Martin Carr reviews the tenth episode of Better Call Saul season 2…
For season finales this is a weird one. There is no resolution, there is no big finish, in fact there’s just continuation. That’s not to say there’s no drama, just no big finish. It uses flashback to expand on a deep bond between Chuck and Jimmy which I still have trouble figuring out. McKean and Odenkirk are peas in a pod of that there is no doubt, but the back and forth which constitutes their relationship is never cut and dried.
With a brother who has some sort of psychosis keeping him isolated from others, only to immerge when it suits sets up an interesting dynamic. An under achiever who would rather find ways round things than follow a straight path, compared to an over achieving sibling so advanced he is unable to function. As I have said before Saul is more character piece than anything else. As an audience member it feels increasingly voyeuristic, purely because Saul fails to follow rules. Or if it does so it this very slowly.
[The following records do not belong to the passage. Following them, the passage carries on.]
(* ===== verification/Uart.v ===== *)
(** * The serial port: [kernel/uart.c], and [consputc] of [kernel/console.c]

    Output from [write] goes through a ring of 32 characters that the
    transmit interrupt drains; kernel messages and echoed input are sent
    synchronously.  [uartintr] is in Console.v, with the console it feeds. *)

From Stdlib Require Import ZArith Lia.
From S2P Require Import Prelude Riscv Thread Proc Kern.

Definition RHR : Z := 0.
Definition THR : Z := 0.
Definition IER : Z := 1.
Definition IER_RX_ENABLE : Z := Z.shiftl 1 0.
Definition IER_TX_ENABLE : Z := Z.shiftl 1 1.
Definition FCR : Z := 2.
Definition FCR_FIFO_ENABLE : Z := Z.shiftl 1 0.
Definition FCR_FIFO_CLEAR : Z := Z.shiftl 3 1.
Definition LCR : Z := 3.
Definition LCR_EIGHT_BITS : Z := Z.shiftl 3 0.
Definition LCR_BAUD_LATCH : Z := Z.shiftl 1 7.
Definition LSR : Z := 5.
Definition LSR_RX_READY : Z := Z.shiftl 1 0.
Definition LSR_TX_IDLE : Z := Z.shiftl 1 5.

(** Registers are unsigned bytes. *)
Definition ReadReg (reg : Z) : KK Z := v ← mmio_read (UART0 + reg); mret (u8 v).
Definition WriteReg (reg v : Z) : KK () := mmio_write (UART0 + reg) (u8 v).

Definition UART_TX_BUF_SIZE : Z := 32.

Definition getu {A} (f : uarts -> A) : KK A := getX (fun k => f (uart k)).
Definition modu (f : uarts -> uarts) : KK () := modX (fun k => k <| uart ::= f |>).

Definition uartinit : KK () :=
  WriteReg IER 0x00 ;;
  WriteReg LCR LCR_BAUD_LATCH ;;
  WriteReg 0 0x03 ;;
  WriteReg 1 0x00 ;;
  WriteReg LCR LCR_EIGHT_BITS ;;
  WriteReg FCR (Z.lor FCR_FIFO_ENABLE FCR_FIFO_CLEAR) ;;
  WriteReg IER (Z.lor IER_TX_ENABLE IER_RX_ENABLE) ;;
  initlock LkUart.

Definition uartstart_body (_ : ()) : KK (() + ()) :=
  u ← getu id;
  if tx_w u =? tx_r u then mret (inr tt) else
  l ← ReadReg LSR;
  if Z.land l LSR_TX_IDLE =? 0 then mret (inr tt) else
  u ← getu id;
  let c := default 0 (tx_buf u !! Z.to_nat (tx_r u mod UART_TX_BUF_SIZE)) in
  modu (fun u => u <| tx_r := u64 (tx_r u + 1) |>) ;;
  wakeup ChUartTx ;;
  WriteReg THR c ;;
  mret (inl tt).

Definition uartstart : KK () := mloop uartstart_body tt.

Definition uartputc_body (c : Z) (_ : ()) : KK (() + ()) :=
  u ← getu id;
  if tx_w u =? u64 (tx_r u + UART_TX_BUF_SIZE) then
    sleep ChUartTx LkUart ;;
    mret (inl tt)
  else
    modu (fun u => u <| tx_buf ::= <[Z.to_nat (tx_w u mod UART_TX_BUF_SIZE) := u8 c]> |>) ;;
    modu (fun u => u <| tx_w := u64 (tx_w u + 1) |>) ;;
    uartstart ;;
    release LkUart ;;
    mret (inr tt).

Definition uartputc (c : Z) : KK () :=
  acquire LkUart ;;
  p ← getX panicked;
  if negb (p =? 0) then spin else
  mloop (uartputc_body c) tt.

(** [while((ReadReg(LSR) & LSR_TX_IDLE) == 0) ;] *)
Definition tx_wait_body (_ : ()) : KK (() + ()) :=
  l ← ReadReg LSR;
  if Z.land l LSR_TX_IDLE =? 0 then mret (inl tt) else mret (inr tt).

Definition uartputc_sync (c : Z) : KK () :=
  push_off ;;
  p ← getX panicked;
  if negb (p =? 0) then spin else
  mloop tx_wait_body tt ;;
  WriteReg THR c ;;
  pop_off.

Definition uartgetc : KK Z :=
  l ← ReadReg LSR;
  if negb (Z.land l 0x01 =? 0) then ReadReg RHR else mret (-1).

(** console.c *)
Definition BACKSPACE : Z := 0x100.

Definition consputc (c : Z) : KK () :=
  if c =? BACKSPACE then
    uartputc_sync 8 ;;
    uartputc_sync 32 ;;
    uartputc_sync 8
  else uartputc_sync c.

(** ** Sending a character

    [uartputc_sync] polls the line status until the transmitter is idle and
    then stores the character.  On a port that drains it ends, with exactly
    the character sent and the interrupt state as it was. *)

(** Among any [n] reads of the line status, one finds the transmitter idle. *)
Definition drains (n : nat) (k : kern) : Prop :=
  forall i, exists j, (j < n)%nat /\ Z.land (u8 (io_rd k (i + j)%nat (UART0 + LSR))) LSR_TX_IDLE <> 0.

(** The kernel's data after [cs] were sent, with [j] reads of the status. *)
Definition sent (j : nat) (cs : list Z) (k : kern) : kern :=
  k <| io_n ::= fun i => (i + j)%nat |> <| io_wr ::= fun l => l ++ ((fun c => (UART0 + THR, c)) <$> cs) |>.

Lemma sent_sent j cs j' cs' k : sent j' cs' (sent j cs k) = sent (j + j') (cs ++ cs') k.
Proof. destruct k. unfold sent, upd. cbn. by rewrite fmap_app, Nat.add_assoc, app_assoc. Qed.
Lemma sent_nil k : sent 0 [] k = k.
Proof. destruct k. unfold sent, upd. cbn. by rewrite Nat.add_0_r, app_nil_r. Qed.
Lemma drains_sent n j cs k : drains n k -> drains n (sent j cs k).
Proof. done. Qed.

Section uart.
Context (n : nat).

Definition idle (k : kern) : bool := negb (Z.land (u8 (io_rd k (io_n k) (UART0 + LSR))) LSR_TX_IDLE =? 0).

Lemma tx_poll t k : tx_wait_body tt n (MkK t k) = Ret (if idle k then inr tt else inl tt) (MkK t (sent 1 [] k)).
Proof.
  unfold tx_wait_body, ReadReg, idle. erewrite bind_ret; [|by rewrite mmio_read_bind].
  destruct (Z.land _ _ =? 0), k; unfold sent, upd; cbn; by rewrite app_nil_r, Nat.add_1_r.
Qed.

Lemma tx_wait t : forall m fuel k, (m < fuel)%nat -> idle (sent m [] k) = true ->
  exists j, mwhile fuel tx_wait_body tt n (MkK t k) = Ret tt (MkK t (sent j [] k)).
Proof.
  induction m as [|m IH]; intros [|fuel] k Hf Hm; try lia; pose proof (tx_poll t k) as E.
  - rewrite sent_nil in Hm. rewrite Hm in E. exists 1%nat. by apply mwhile_inr.
  - destruct (idle k); [exists 1%nat; by apply mwhile_inr|]. destruct (IH fuel (sent 1 [] k)) as [j Hj]; [lia|by rewrite sent_sent|].
    rewrite sent_sent in Hj. exists (1 + j)%nat. rewrite (mwhile_inl _ _ _ _ _ _ _ E). exact Hj.
Qed.

Context (t : T) (Ht : cpu_ok t).

(** The kernel can send: it did not panic and the port drains. *)
Definition sends (k : kern) : Prop := panicked k = 0 /\ drains n k.

Lemma uartputc_sync_spec c k : sends k -> exists j, uartputc_sync c n (MkK t k) = Ret tt (MkK t (sent j [u8 c] k)).
Proof.
  intros [Hp Hd]. destruct (Hd (io_n k)) as (m & Hm & Hz). destruct (tx_wait (t_off t) m n k Hm) as [j Hj]; [by apply negb_true_iff, Z.eqb_neq|]. exists j.
  unfold uartputc_sync. rewrite (bind_ret _ _ _ _ _ _ (push_off_spec n t k)), getX_bind, Hp. cbn [Z.eqb negb].
  rewrite (bind_ret (mloop tx_wait_body tt) _ _ _ _ _ Hj). unfold WriteReg. rewrite mmio_write_bind, pop_off_spec by done.
  do 2 f_equal. destruct k. unfold sent, upd. cbn. by rewrite app_nil_r.
Qed.

Lemma sends_sent j cs k : sends k -> sends (sent j cs k).
Proof. done. Qed.

(** Backspace, space, backspace. *)
Definition rubout : list Z := [8; 32; 8].
Definition put (c : Z) : list Z := if c =? BACKSPACE then rubout else [u8 c].

Lemma consputc_spec c k : sends k -> exists j, consputc c n (MkK t k) = Ret tt (MkK t (sent j (put c) k)).
Proof.
  intros Hs. unfold consputc, put. destruct (c =? BACKSPACE); [|by apply uartputc_sync_spec].
  destruct (uartputc_sync_spec 8 k Hs) as [j1 E1]. destruct (uartputc_sync_spec 32 _ (sends_sent j1 [u8 8] k Hs)) as [j2 E2]. rewrite sent_sent in E2.
  destruct (uartputc_sync_spec 8 _ (sends_sent (j1 + j2) ([u8 8] ++ [u8 32]) k Hs)) as [j3 E3]. rewrite sent_sent in E3.
  exists (j1 + j2 + j3)%nat. rewrite (bind_ret _ _ _ _ _ _ E1), (bind_ret _ _ _ _ _ _ E2). exact E3.
Qed.
End uart.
There are few comparisons beyond the obvious yet this ceases to matter as these characters draw you in and keep the interest, despite that lack of apparent conflict. Not apparent only because this drama comes from character not situation as you would expect. And what becomes more obvious is just how deep that bond between Odenkirk and McKean goes. Manifesting itself as effortless chemistry in a world where there is no such thing.
Anyone with a passing knowledge of film knows about Michael McKean. Legendary improvisational pioneer who spearheaded Spinal Tap, Best In Show’and A Mighty Wind forget one very simple fact about the man. In order to create these indelible characters you have to be one hell of an actor. By which I mean dramatic actor not comic because there is a very big difference between them. Eddie Murphy, Steve Martin, John Candy and Robin Williams to name a few are all actors. True most started on stage or through television in comedy shows, but none would wish to be labelled comedians. Both Murphy and Martin are quiet, introspective deeply thoughtful men in interview preferring to talk than perform. I suspect McKean is similar favouring character studies over comedy foil.
For that reason he is the perfect choice for Odenkirk’s opposite number. Always tending to underplay a scene and add nuance, rather than ham things up for the big finish. Odenkirk is similar if not as well-known, ably supported by Jonathan Banks and Rhea Seahorn in something which still defies definition. But after two seasons it’s abundantly clear that people can do without clarity for certain things; Saul being one of them.